**What is expected**
From the data below, copy exactly the lines that lie between the one holding "characters. *)" and the one holding "PortConfig.v", including both, and nothing more.

---*---

(** * Excel / CSV to GeoJSON converter: a shallow embedding of [app.py]

    The development follows the geometry pipeline of [app.py]:
    [make_gdf_from_xy], [make_gdf_from_wkt], the reprojection step of the
    script body and [to_geojson_bytes].  The pandas, geopandas, shapely,
    pyproj and json calls the script makes are modelled next to the
    functions that use them, as pure functions that return a value or
    raise.  The parts of those libraries that are data (numeric literal
    syntax, the WKT grammar, the EPSG registry, the geodetic
    transformations, the shortest repr of a float) are the fields of the
    class [Backend]; every statement holds for every backend, and the
    module [Sample] has a small one to run the pipeline on.

    A table holds text, integers, floats, [None] and geometry objects;
    booleans and dates, which the readers can also produce, are left out.
    Geometries are the two-dimensional ones of the six simple types. *)

From Stdlib Require Import ZArith NArith List Bool Ascii String Lia.
From Stdlib Require Import Floats.SpecFloat.
From Stdlib Require Import DecimalString.
Import ListNotations.

Local Open Scope Z_scope.

Set Warnings "-register-all".

(** ** Python strings *)

(** A Python [str] is a sequence of Unicode code points. *)
Definition pystr := list N.

(** Literals of the script are written as Rocq strings of ASCII
    characters. *)
Definition py (s : string) : pystr :=
  map N_of_ascii (list_ascii_of_string s).

Fixpoint pystr_eqb (a b : pystr) : bool :=
  match a, b with
  | [], [] => true
  | x :: a', y :: b' => N.eqb x y && pystr_eqb a' b'
  | _, _ => false
  end.

(** [c in cols] on a list of column labels. *)
Definition contains (c : pystr) (cols : list pystr) : bool :=
  existsb (pystr_eqb c) cols.

(** [str(n)] for an integer. *)
Definition str_of_Z (z : Z) : pystr :=
  py (NilZero.string_of_int (Z.to_int z)).

(** ** Floats *)

(** A Python [float] is an IEEE 754 binary64 value. *)
Definition float := spec_float.

Definition nan : float := S754_nan.

Definition isnan (f : float) : bool :=
  match f with S754_nan => true | _ => false end.



(** [float(z)] of an int64: the nearest binary64, ties to even. *)
Definition float_of_Z (z : Z) : float := binary_normalize 53 1024 z 0 false.

(** ** Geometries (shapely) *)

Definition coord := (float * float)%type.

Inductive geometry :=
| Point (c : coord)
| LineString (cs : list coord)
| Polygon (rings : list (list coord))
| MultiPoint (cs : list coord)
| MultiLineString (ls : list (list coord))
| MultiPolygon (ps : list (list (list coord))).

(** ** Exceptions and results *)

(** The exceptions of the calls below; [WKTReadingError] stands for the
    exception of shapely's WKT reader, [CRSError] is pyproj's. *)
Inductive exception :=
| ValueError (msg : pystr)
| TypeError (msg : pystr)
| WKTReadingError (text : pystr)
| CRSError (epsg : Z)
| UnicodeEncodeError (codepoint : N).
(* ===== verification/_CoqProject ===== *)
-Q . S2P
Prelude.v
Types.v
Posix.v
VspwTp.v
Reassembler.v
LinkTiming.v
Faults.v
Ring.v
Queue.v
Backend.v
DriverApi.v
PortConfig.v
Loopback.v
Port.v
PortClient.v
PortProps.v
LoopbackPort.v
Driver.v
DriverProps.v
Vspd.v
CuseRecord.v
Server.v
ServerLoop.v
ServerInv.v
ServerRequests.v
ServerProps.v
ServerRun.v
ServerPaths.v
Simulator.v
SimulatorProps.v
SimulatorDuplex.v
SimulatorRun.v
Device.v
DeviceProps.v
DevicePaths.v
Udp.v
UdpProps.v
UdpPaths.v
Spwcuse.v
SpwcuseProps.v
SpwcuseRun.v
CommandLine.v
CommandLineProps.v
Management.v
ManagementProps.v
Tools.v
ToolsProps.v
ToolsPaths.v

---*---

**Output below**
    characters. *)
Definition py (s : string) : pystr :=
  map N_of_ascii (list_ascii_of_string s).

Fixpoint pystr_eqb (a b : pystr) : bool :=
  match a, b with
  | [], [] => true
  | x :: a', y :: b' => N.eqb x y && pystr_eqb a' b'
  | _, _ => false
  end.

(** [c in cols] on a list of column labels. *)
Definition contains (c : pystr) (cols : list pystr) : bool :=
  existsb (pystr_eqb c) cols.

(** [str(n)] for an integer. *)
Definition str_of_Z (z : Z) : pystr :=
  py (NilZero.string_of_int (Z.to_int z)).

(** ** Floats *)

(** A Python [float] is an IEEE 754 binary64 value. *)
Definition float := spec_float.

Definition nan : float := S754_nan.

Definition isnan (f : float) : bool :=
  match f with S754_nan => true | _ => false end.



(** [float(z)] of an int64: the nearest binary64, ties to even. *)
Definition float_of_Z (z : Z) : float := binary_normalize 53 1024 z 0 false.

(** ** Geometries (shapely) *)

Definition coord := (float * float)%type.

Inductive geometry :=
| Point (c : coord)
| LineString (cs : list coord)
| Polygon (rings : list (list coord))
| MultiPoint (cs : list coord)
| MultiLineString (ls : list (list coord))
| MultiPolygon (ps : list (list (list coord))).

(** ** Exceptions and results *)

(** The exceptions of the calls below; [WKTReadingError] stands for the
    exception of shapely's WKT reader, [CRSError] is pyproj's. *)
Inductive exception :=
| ValueError (msg : pystr)
| TypeError (msg : pystr)
| WKTReadingError (text : pystr)
| CRSError (epsg : Z)
| UnicodeEncodeError (codepoint : N).
(* ===== verification/_CoqProject ===== *)
-Q . S2P
Prelude.v
Types.v
Posix.v
VspwTp.v
Reassembler.v
LinkTiming.v
Faults.v
Ring.v
Queue.v
Backend.v
DriverApi.v
PortConfig.v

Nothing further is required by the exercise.